Lemma lower_core_total t : core_total (lower_core cfg t).
Proof.
  intros idx m Hm H0 H5. unfold lower_core. get_one x. set_one m1 Hm1.
  assert (exists m2 n, (if idx + 1 <? topol_size cfg then
      y ← get_float m1 (idx + 1);
      if (y <? f_of_Z (100 - t))%F then m ← set_cell m1 (idx + 1) (CInt (100 - t)); Some (m, 1) else Some (m1, 0)
    else Some (m1, 0)) = Some (m2, n) /\ map_ok len m2) as (m2 & n & -> & Hm2).
  { destruct (_ <? topol_size cfg); [|by eauto]. get_one y. destruct (_ <? _)%F; [|by eauto]. set_one m2 Hm2. by eauto. }
  cbn [mbind option_bind].
  assert (exists m3, (if idx + 5 <? topol_size cfg then
      y ← get_float m2 (idx + 5);
      if (y <? f_of_Z (100 - t))%F then
        m ← set_cell m2 (idx + 5) (CInt (100 - t)); set_cell m (idx + 2) (CStr (max_freq cfg))
      else Some m2
    else Some m2) = Some m3 /\ map_ok len m3) as (m3 & -> & Hm3); [|by eauto].
  destruct (_ <? topol_size cfg); [|by eauto]. get_one y. destruct (_ <? _)%F; [|by eauto]. set_one m3 Hm3.
  destruct (set_cell_ok m3 (idx + 2) (CStr (max_freq cfg))) as (m4 & E4 & Hm4); [done|lia|auto with powercap|]. by eauto.
Qed.

Lemma cores_loop_total f g m n :
  core_total f -> map_ok len m -> exists m' n', cores_loop cfg f (get_cores cfg w g) m n = Some (m', n') /\ map_ok len m'.
Proof using Hset.
  intros Hf. assert (forall core, core ∈ get_cores cfg w g -> core ∈ get_cores cfg w g) as Hin by done. revert Hin.
  generalize (get_cores cfg w g) at 1 3. intros cpus. revert m n. induction cpus as [|core cpus IH]; intros m n Hin Hm; cbn [cores_loop]; [by eauto|].
  destruct (Z.ltb_spec (core * core_info_count cfg) (topol_size cfg)) as [Hlt|Hge].
  - destruct (so_columns _ _ _ Hset g core) as [H0 H5]; [apply Hin; by left|done|].
    destruct (Hf _ m Hm H0 H5) as (m' & n' & -> & Hm'). cbn [mbind option_bind]. apply IH; [|done]. intros c Hc. apply Hin. by right.
  - apply IH; [|done]. intros c Hc. apply Hin. by right.
Qed.

Lemma scale_loop_total ixs adj a r m :
  Forall (fun i => 0 <= i < Z.of_nat len) ixs -> map_ok len m -> exists m', scale_loop ixs adj a r m = Some m' /\ map_ok len m'.
Proof.
  intros Hi. revert m. induction Hi as [|i ixs Hi _ IH]; intros m Hm; cbn [scale_loop]; [by eauto|]. get_one x. set_one m1 Hm1. by apply IH.
Qed.

Lemma py_range_in a b : Forall (fun i => a <= i < b) (py_range a b).
Proof. apply Forall_forall. intros i (k & -> & Hk%elem_of_seq)%list_elem_of_fmap. lia. Qed.

Lemma true_div_total a b : b <> 0 -> is_Some (true_div a b).
Proof. intros Hb. unfold true_div. destruct (Z.eqb_spec b 0); [done|]. by eexists. Qed.

Lemma generic_total s m t n g :
  bandwidth_of g s <> 0 -> map_ok len m -> exists m', update_feature_map_generic cfg s m t n g = Some m' /\ map_ok len m'.
Proof using Hset.
  intros Hb Hm. unfold update_feature_map_generic. pose proof (so_cores _ _ _ Hset). pose proof (so_direct _ _ _ Hset).
  destruct (true_div_total n (num_cores cfg)) as [a ->]; [lia|]. destruct (true_div_total t _ Hb) as [r ->]. cbn [mbind option_bind].
  apply scale_loop_total; [|done]. destruct Hm as [-> _]. eapply Forall_impl; [apply py_range_in|]. cbn beta. intros i Hi. lia.
Qed.

Lemma recover_loop_total s fm g cands n :
  bandwidth_of g s <> 0 -> map_ok len fm -> is_Some (recover_loop cfg w s fm g cands n).
Proof using Hset.
  intros Hb Hm. revert n. induction cands as [|c cands IH]; intros n; cbn [recover_loop]; [by eexists|].
  destruct (cores_loop_total _ g fm n (raise_core_total (bandwidth_of g s) c) Hm) as (m1 & n1 & -> & Hm1). cbn [mbind option_bind].
  destruct (generic_total s m1 c n1 g Hb Hm1) as (m2 & -> & Hm2). cbn [mbind option_bind].
  destruct (so_model _ _ _ Hset m2) as [p ->]. cbn [mbind option_bind]. destruct (_ <=? _)%F; [by eexists|apply IH].
Qed.

(** The search of the capping strategies ends with a prediction if it has a
    throttle to try. *)
Lemma cap_loop_total s fm g ts n last :
  bandwidth_of g s <> 0 -> map_ok len fm -> (forall m p, last = Some (m, p) -> map_ok len m) -> ts <> [] \/ is_Some last ->
  exists o m p, cap_loop cfg w s fm g (get_cores cfg w g) ts n last = Some (o, Some (m, p)) /\ map_ok len m.
Proof using Hset.
  intros Hb Hm. revert n last. induction ts as [|t ts IH]; intros n last Hlast Hne; cbn [cap_loop].
  { destruct Hne as [?|[[m p] ->]]; [done|]. exists None, m, p. split; [done|]. by eapply Hlast. }
  destruct (cores_loop_total _ g fm n (lower_core_total t) Hm) as (m1 & n1 & -> & Hm1). cbn [mbind option_bind].
  destruct (generic_total s m1 t n1 g Hb Hm1) as (m2 & -> & Hm2). cbn [mbind option_bind].
  destruct (so_model _ _ _ Hset m2) as [p ->]. cbn [mbind option_bind]. destruct (_ <=? _)%F; [by eauto|].
  apply IH; [by intros ? ? [= <- <-]|right; by eexists].
Qed.

Lemma adjust_loop_total ixs pm am adj :
  Forall (fun i => 0 <= i < Z.of_nat len) ixs -> map_ok len pm -> map_ok len am -> exists adj', adjust_loop ixs pm am adj = (adj', Some tt).
Proof.
  intros Hi Hp Ha. revert adj. induction Hi as [|i ixs Hi _ IH]; intros adj; cbn [adjust_loop]; [by eauto|].
  get_one x. destruct (negb _); [|apply IH]. get_one y. apply IH.
Qed.
End Maps.

(** ** Computations that return *)

Definition tot {A} (c : ctl A) (s : pstate) (Q : pstate -> A -> Prop) : Prop := exists s' a, c s = (s', Some a) /\ Q s' a.

Lemma tot_then {A B} (c : ctl A) (k : A -> ctl B) s Q R :
  tot c s Q -> (forall s' a, Q s' a -> tot (k a) s' R) -> tot (then_ c k) s R.
Proof. intros (s' & a & E & Hq) Hk. unfold tot, then_. rewrite E. by apply Hk. Qed.

Lemma tot_post {A} (c : ctl A) s Q P : tot c s Q -> post c s P -> tot c s (fun s' a => Q s' a /\ P s' (Some a)).
Proof. intros (s' & a & E & Hq) Hp. unfold post in Hp. rewrite E in Hp. by exists s', a. Qed.

Lemma tot_weaken {A} (c : ctl A) s (Q R : pstate -> A -> Prop) : tot c s Q -> (forall s' a, Q s' a -> R s' a) -> tot c s R.
Proof. intros (s' & a & E & Hq) H. exists s', a. auto. Qed.

Lemma tot_modify f s (Q : pstate -> unit -> Prop) : Q (f s) tt -> tot (modify f) s Q.
Proof. intros H. by exists (f s), tt. Qed.

Lemma tot_reads {A} (f : pstate -> A) s (Q : pstate -> A -> Prop) : Q s (f s) -> tot (reads f) s Q.
Proof. intros H. by exists s, (f s). Qed.

(** The map of the last prediction stays as well-formed as it was. *)
Definition pmap_kept (len : nat) (s s' : pstate) : Prop := map_ok len (predictive_feature_map s) -> map_ok len (predictive_feature_map s').

Section Totality.
Context (cfg : config) (w : world) (ncores : cgroup -> Z) (len : nat).
Context (Hw : world_ok cfg w ncores) (Hset : setup_ok cfg w len).

Lemma set_limit_tot g cores t s :
  cores = get_cores cfg w g -> 1 <= t <= 100 -> throttles_ok s ->
  tot (set_cpu_limit w g t cores) s (fun s' _ => throttles_ok s' /\ predictive_feature_map s' = predictive_feature_map s /\
    (g = user -> current_bandwidth2 s' = current_bandwidth2 s)).
Proof using Hw.
  intros -> Ht [Hb Hb2]. eexists _, tt. split; [by apply (set_cpu_limit_spec _ _ _ Hw)|]. pose proof (readback_range t Ht).
  destruct (cpu_max_ok _ _ _); [|done]. split; [|split; [by destruct g|by intros ->]].
  unfold throttles_ok. destruct g; cbn -[readback]; lia.
Qed.

Lemma predict_tot fm g t s :
  map_ok len fm -> throttles_ok s ->
  tot (predict_featuremap cfg w fm g t) s (fun s' _ => same s s' /\ predictive_feature_map s' = predictive_feature_map s).
Proof using Hset.
  intros Hm Hok. unfold predict_featuremap. eapply tot_then; [by apply (tot_modify _ s (fun s' _ => s' = set_flags true (full_mode s) s))|].
  intros s1 [] ->. unfold tot, attempt. set (s1 := set_flags _ _ _). assert (bandwidth_of g s1 <> 0) as Hb by (destruct Hok, g; cbn; lia).
  destruct (cores_loop_total cfg w len Hset (if bandwidth_of g s1 <? t then raise_core cfg (current_bandwidth s1) t else lower_core cfg t) g fm 0)
    as (m1 & n1 & -> & Hm1); [by destruct (_ <? t); [apply raise_core_total|apply lower_core_total]|done|]. cbn [mbind option_bind].
  destruct (generic_total cfg w len Hset s1 m1 t n1 g Hb Hm1) as (m2 & -> & Hm2). cbn [mbind option_bind].
  destruct (so_model _ _ _ Hset m2) as [p ->]. by eexists _, tt.
Qed.

Lemma next_throttle_tot fm g gap s :
  map_ok len fm -> throttles_ok s -> bandwidth_of g s < 100 ->
  tot (next_throttle cfg w fm g gap) s (fun s' v => throttles_ok s' /\ predictive_feature_map s' = predictive_feature_map s /\ 1 <= v <= 100).
Proof using Hset.
  intros Hm Hok Hlt. assert (1 <= bandwidth_of g s) as Hb by (destruct Hok, g; cbn; lia).
  assert (tot (next_throttle cfg w fm g gap) s (fun s' v => predictive_feature_map s' = predictive_feature_map s)) as Ht.
  { unfold next_throttle. eapply tot_then; [|by intros s' v Hp; eexists _, _; split; [done|exact Hp]].
    destruct (_ <? _)%F; [by apply tot_reads|].
    eapply tot_then; [|intros s' v Hp; apply tot_reads; exact Hp].
    unfold recover_bandwidth, attempt, then_, tot at 1.
    destruct (recover_loop_total cfg w len Hset s fm g (range_down 100 (bandwidth_of g s)) 0 ltac:(lia) Hm) as [[c|] ->]; by eexists _, _. }
  eapply tot_weaken; [apply (tot_post _ _ _ _ Ht (next_throttle_spec cfg w fm g gap s Hlt))|].
  intros s' v (Hp & Hs & Hv). split_and!; [by eapply same_throttles|done|lia|lia].
Qed.

Lemma increase_critical_tot fm gap s :
  map_ok len fm -> throttles_ok s -> current_bandwidth2 s < 100 ->
  tot (modify (set_bandwidth 1);;;
       set_cpu_limit w user 1 (get_user_cores w);;;
       b <- reads current_bandwidth;;
       predict_featuremap cfg w fm user b;;;
       new_val <- next_throttle cfg w fm critical gap;;
       set_cpu_limit w critical new_val (get_critical_cores cfg w);;;
       predict_featuremap cfg w fm critical new_val;;;
       modify (set_bandwidth2 new_val)) s (fun s' _ => predictive_feature_map s' = predictive_feature_map s).
Proof using Hset Hw.
  intros Hm Hok H2. eapply tot_then; [by apply (tot_modify _ _ (fun s' _ => s' = set_bandwidth 1 s))|]. intros ? [] ->.
  assert (throttles_ok (set_bandwidth 1 s)) as Hok0 by (unfold throttles_ok in *; cbn; lia).
  eapply tot_then; [apply set_limit_tot; [done|lia|done]|]. intros s1 [] (Hok1 & E1 & F1). cbn in E1.
  eapply tot_then; [by apply (tot_reads _ _ (fun s' _ => s' = s1))|]. intros ? b ->.
  eapply tot_then; [by apply predict_tot|]. intros s2 [] (Hs2 & E2). pose proof (same_throttles _ _ Hs2 Hok1) as Hok2.
  eapply tot_then; [apply next_throttle_tot; [done|done|]|].
  { rewrite (same_bandwidth_of critical _ _ Hs2). cbn [bandwidth_of]. rewrite (F1 eq_refl). exact H2. }
  intros s3 v (Hok3 & E3 & Hv). eapply tot_then; [apply set_limit_tot; [done|lia|done]|]. intros s4 [] (Hok4 & E4 & _).
  eapply tot_then; [by apply predict_tot|]. intros s5 [] (_ & E5). apply tot_modify. cbn. congruence.
Qed.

• • •

Your assignment ▸
What lines in the material above include "prediction"? Copy every one of them.

Expected answer ▸
(** The search of the capping strategies ends with a prediction if it has a
(** The map of the last prediction stays as well-formed as it was. *)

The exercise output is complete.